▶ Task objective
Set down the records that follow in full and without changes.

━━ Given data

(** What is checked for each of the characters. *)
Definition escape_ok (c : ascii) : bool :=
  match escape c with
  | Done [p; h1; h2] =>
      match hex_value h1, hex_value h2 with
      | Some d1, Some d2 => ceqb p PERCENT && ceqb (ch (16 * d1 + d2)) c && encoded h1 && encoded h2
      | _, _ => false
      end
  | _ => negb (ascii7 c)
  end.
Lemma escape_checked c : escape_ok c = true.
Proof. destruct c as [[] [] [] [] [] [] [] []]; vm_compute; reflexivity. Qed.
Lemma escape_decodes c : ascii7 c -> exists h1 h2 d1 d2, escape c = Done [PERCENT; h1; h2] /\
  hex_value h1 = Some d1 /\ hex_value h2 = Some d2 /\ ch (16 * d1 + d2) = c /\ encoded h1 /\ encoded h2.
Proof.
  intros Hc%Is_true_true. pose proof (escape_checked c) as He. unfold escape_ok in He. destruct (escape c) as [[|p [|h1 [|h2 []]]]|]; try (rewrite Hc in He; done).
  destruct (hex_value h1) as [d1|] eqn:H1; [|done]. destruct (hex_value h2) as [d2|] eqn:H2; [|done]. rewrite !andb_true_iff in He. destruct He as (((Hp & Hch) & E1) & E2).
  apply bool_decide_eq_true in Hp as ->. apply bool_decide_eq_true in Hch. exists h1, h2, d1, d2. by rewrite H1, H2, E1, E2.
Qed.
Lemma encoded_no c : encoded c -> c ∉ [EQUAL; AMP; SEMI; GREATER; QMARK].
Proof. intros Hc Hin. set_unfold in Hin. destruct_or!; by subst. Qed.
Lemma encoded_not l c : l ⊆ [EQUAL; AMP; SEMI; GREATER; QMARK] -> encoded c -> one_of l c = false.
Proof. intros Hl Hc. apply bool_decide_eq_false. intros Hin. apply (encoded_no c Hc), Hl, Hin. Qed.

━━━━

▶ Task output
(** What is checked for each of the characters. *)
Definition escape_ok (c : ascii) : bool :=
  match escape c with
  | Done [p; h1; h2] =>
      match hex_value h1, hex_value h2 with
      | Some d1, Some d2 => ceqb p PERCENT && ceqb (ch (16 * d1 + d2)) c && encoded h1 && encoded h2
      | _, _ => false
      end
  | _ => negb (ascii7 c)
  end.
Lemma escape_checked c : escape_ok c = true.
Proof. destruct c as [[] [] [] [] [] [] [] []]; vm_compute; reflexivity. Qed.
Lemma escape_decodes c : ascii7 c -> exists h1 h2 d1 d2, escape c = Done [PERCENT; h1; h2] /\
  hex_value h1 = Some d1 /\ hex_value h2 = Some d2 /\ ch (16 * d1 + d2) = c /\ encoded h1 /\ encoded h2.
Proof.
  intros Hc%Is_true_true. pose proof (escape_checked c) as He. unfold escape_ok in He. destruct (escape c) as [[|p [|h1 [|h2 []]]]|]; try (rewrite Hc in He; done).
  destruct (hex_value h1) as [d1|] eqn:H1; [|done]. destruct (hex_value h2) as [d2|] eqn:H2; [|done]. rewrite !andb_true_iff in He. destruct He as (((Hp & Hch) & E1) & E2).
  apply bool_decide_eq_true in Hp as ->. apply bool_decide_eq_true in Hch. exists h1, h2, d1, d2. by rewrite H1, H2, E1, E2.
Qed.
Lemma encoded_no c : encoded c -> c ∉ [EQUAL; AMP; SEMI; GREATER; QMARK].
Proof. intros Hc Hin. set_unfold in Hin. destruct_or!; by subst. Qed.
Lemma encoded_not l c : l ⊆ [EQUAL; AMP; SEMI; GREATER; QMARK] -> encoded c -> one_of l c = false.
Proof. intros Hl Hc. apply bool_decide_eq_false. intros Hin. apply (encoded_no c Hc), Hl, Hin. Qed.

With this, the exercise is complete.